(** C13: What sampling a submission says: with a fair random source and a network that
    answers, none of whose values for the submission makes the library's check panic,
    [sample_application] ends, and the record validators then read for the
    submission lists as many samples as it has blobs, at different positions, each
    marked available exactly when data that verifies against the commitment of its
    row was fetched.  If all data can be fetched the record counts as available; if none
    can, as unavailable. *)
Theorem sample_application_verdict self net app_id nonce cs (db : DB) :
  0 < Z.of_nat (length cs) < 2 ^ 32 -> fair cs ->
  harmless_cells self net app_id nonce cs -> responsive net ->
  exists fuel db' r,
    SamplingClient.sample_application fuel self net app_id nonce cs db = Some (Ok tt, db') /\
    get_confidence (app_confidence app_id nonce) db' = Some r /\
    length (Reliability.samples r) = length cs /\ NoDup (position <$> Reliability.samples r) /\
    Forall (fun s => exists c, cs !! Z.to_nat (Crypto.y (position s)) = Some c /\
        (sample_available s = true <-> fetchable self net app_id nonce (position s) c))
      (Reliability.samples r) /\
    ((forall p c, in_data cs p c -> fetchable self net app_id nonce p c) ->
       Reliability.is_availability r = true) /\
    ((forall p c, in_data cs p c -> ~ fetchable self net app_id nonce p c) ->
       Reliability.is_availability r = false).
Proof.
  intros Hcs Hfair Ht Hn.
  destruct (sample_application_record self net app_id nonce cs db Hcs Hfair Ht Hn)
    as (fuel & r & Hr & Hty & Hlen & Hnd & Hall).
  exists fuel, (Reliability.save r (app_confidence app_id nonce) db), r.
  destruct (app_available r Hty) as [Htrue Hfalse]; [rewrite Hlen; lia|].
  split; [done|]. split.
  { unfold get_confidence, Reliability.get, Reliability.save. rewrite kv_get_set_eq.
    apply decode_all_encode. unfold wf, Reliability.t_wf. eapply Forall_impl; [exact Hall|].
    intros s [[Hx Hy] _]. change EXTENDED_SEGMENTS_PER_BLOB with 256 in Hx.
    split; unfold in_u; lia. }
  cbv zeta. split_and!; [done|done| | |].
  - eapply Forall_impl; [exact Hall|]. by intros s [_ Hs].
  - intros Hf. apply Htrue. eapply Forall_impl; [exact Hall|]. intros s (Hm & c & Hc & Hs). by apply Hs, Hf.
  - intros Hf. apply Hfalse. eapply Forall_impl; [exact Hall|]. intros s (Hm & c & Hc & Hs).
    apply not_true_is_false. intros Hx%Hs. by apply (Hf (position s) c).
Qed.
End client.

(** ** The listener *)
Section listener.
Context `{Platform} `{KzgLib} `{PermillLib} `{RngLib} `{Codec Position} `{Codec Segment.SegmentData}.
Context {Net : Type} `{!Requests Net}.
Context {Hash Header : Type} `{Codec Hash} `{!HeaderWithCommitment Z Hash Header}.
Context {DB : Type} `{!DasKv DB} `{!DasKvLaws DB} `{Codec Reliability.t}.
Context `{Codec LastProcessedBlock} `{Codec Z}.
Context (network : DaserNetwork.t).
(** Block hashes are 32 bytes. *)
Context (Hhash : forall h : Header, length (DaserNetwork.hash_bytes h) = 32%nat).

(** One notification, with whatever network state and outcome. *)
Inductive listener_step : DB -> DB -> Prop :=
| listen_transaction fuel net extract db r db' :
    TxPoolListener.on_transaction network fuel net extract db = Some (r, db') -> listener_step db db'
| listen_best_block db : listener_step db db
| listen_finality fuel net chain n order db r db' :
    TxPoolListener.on_finality network fuel net chain n order db = Some (r, db') -> listener_step db db'.

Lemma save_last_at (r : Reliability.t) id (db : DB) : length id <> length LAST_AT_KEY ->
  kv_get LAST_AT_KEY (Reliability.save r id db) = kv_get LAST_AT_KEY db.
Proof. intros Hl. apply kv_get_set_ne. by intros ->. Qed.

Lemma sample_last_at net id r cs (db : DB) : length id <> length LAST_AT_KEY ->
  kv_get LAST_AT_KEY (SamplingClient.sample network net id r cs db).2 = kv_get LAST_AT_KEY db.
Proof.
  intros Hl. unfold SamplingClient.sample.
  destruct (SamplingClient.sample_all _ _ _ _); simpl; [by apply save_last_at|done..].
Qed.

Lemma sample_application_last_at fuel net a n cs (db : DB) out :
  SamplingClient.sample_application fuel network net a n cs db = Some out ->
  kv_get LAST_AT_KEY out.2 = kv_get LAST_AT_KEY db.
Proof.
  unfold SamplingClient.sample_application. intros (o & _ & [= <-])%bind_Some.
  destruct o as [[r scs]| |]; [|done..]. apply sample_last_at.
  unfold app_confidence. by rewrite length_app, !length_to_be_bytes.
Qed.

Lemma set_last_at_last_at n h (db : DB) :
  kv_get LAST_AT_KEY (SamplingClient.set_last_at n h db) = kv_get LAST_AT_KEY db.
Proof. unfold SamplingClient.set_last_at. case_match; [|done]. by apply kv_get_set_ne. Qed.

Lemma sample_commitments_last_at fuel net (h : Header) cs (db : DB) out :
  SamplingClient.sample_commitments fuel network net h cs db = Some out ->
  kv_get LAST_AT_KEY out.2 = kv_get LAST_AT_KEY db.
Proof.
  unfold SamplingClient.sample_commitments.
  destruct (extend_fs_g1 _ _) as [ext| |]; [|by intros [= <-]..].
  intros (o & _ & [= <-])%bind_Some. destruct o as [[r scs]| |]; [|done..].
  apply sample_last_at. unfold block_confidence. by rewrite Hhash.
Qed.

Lemma sample_block_last_at fuel net (h : Header) (db : DB) out :
  SamplingClient.sample_block fuel network net h db = Some out ->
  kv_get LAST_AT_KEY out.2 = kv_get LAST_AT_KEY db.
Proof.
  unfold SamplingClient.sample_block. destruct (hwc_commitments h) as [cs|]; [|by intros [= <-]].
  intros ([r db'] & Hs & [= <-])%bind_Some.
  assert (Hdb : kv_get LAST_AT_KEY db' = kv_get LAST_AT_KEY db).
  { case_bool_decide; [by simplify_eq|]. by apply sample_commitments_last_at in Hs. }
  destruct r; simpl; rewrite ?set_last_at_last_at; done.
Qed.

Lemma listener_step_last_at db db' : listener_step db db' ->
  kv_get LAST_AT_KEY db' = kv_get LAST_AT_KEY db.
Proof.
  destruct 1 as [fuel net extract db r db' Hd|db|fuel net chain n order db r db' Hd]; [|done|].
  - destruct extract as [data|]; simpl in Hd; [|by simplify_eq].
    revert db Hd. induction data as [|params data IH]; intros db; simpl; [by intros [= _ <-]|].
    intros ([o db1] & Hs & Hd)%bind_Some. apply sample_application_last_at in Hs. simpl in Hs.
    rewrite <- Hs. destruct o; [by apply IH..|by simplify_eq].
  - unfold TxPoolListener.on_finality in Hd. revert Hd.
    generalize (order (TxPoolListener.sampling_tasks chain n db)). intros tasks. revert db.
    induction tasks as [|h tasks IH]; intros db; simpl; [by intros [= _ <-]|].
    intros ([o db1] & Hs & Hd)%bind_Some. apply sample_block_last_at in Hs. simpl in Hs.
    rewrite <- Hs. destruct o; [by apply IH..|by simplify_eq].
Qed.

(** C36: The listener samples the first blocks only: [set_last_at] stores the progress
    under another key than the one [last_at] reads, so starting from a database without
    the latter, after any sequence of notifications a finalized block [n] makes the
    listener sample blocks 1 and 2, as far as they are below [n], and never another
    block. *)
Theorem listener_never_advances (db0 db : DB) (chain : Z -> option Header) n :
  kv_get LAST_AT_KEY db0 = None -> rtc listener_step db0 db ->
  TxPoolListener.sampling_tasks chain n db = omap (M := list) chain (filter (fun i => i < n) [1; 2]).
Proof.
  intros Hdb0 Hr. assert (Hl : kv_get LAST_AT_KEY db = None).
  { induction Hr as [|db1 db2 db3 Hs _ IH]; [done|]. apply IH. by rewrite (listener_step_last_at _ _ Hs). }
  unfold TxPoolListener.sampling_tasks, SamplingClient.last_at. rewrite Hl. f_equal. simpl.
  unfold TxPoolListener.finality_blocks, TxPoolListener.to_block.
  rewrite !wrap_small by done. change BLOCK_SAMPLE_LIMIT with 3.
  rewrite !filter_cons, filter_nil. simpl. repeat case_decide; try lia.
  - by rewrite Z.min_r by lia.
  - by replace (n `min` ((0 + 3) `max` 3)) with 2 by lia.
  - by replace (Z.to_nat (n `min` ((0 + 3) `max` 3) - (0 + 1))) with 0%nat by lia.
Qed.
End listener.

**REQUIRED ACTION:** Every line of the data that includes the word "induction" should be copied.

**OUTPUT OF THE EXERCISE:**
    revert db Hd. induction data as [|params data IH]; intros db; simpl; [by intros [= _ <-]|].
    induction tasks as [|h tasks IH]; intros db; simpl; [by intros [= _ <-]|].
  { induction Hr as [|db1 db2 db3 Hs _ IH]; [done|]. apply IH. by rewrite (listener_step_last_at _ _ Hs). }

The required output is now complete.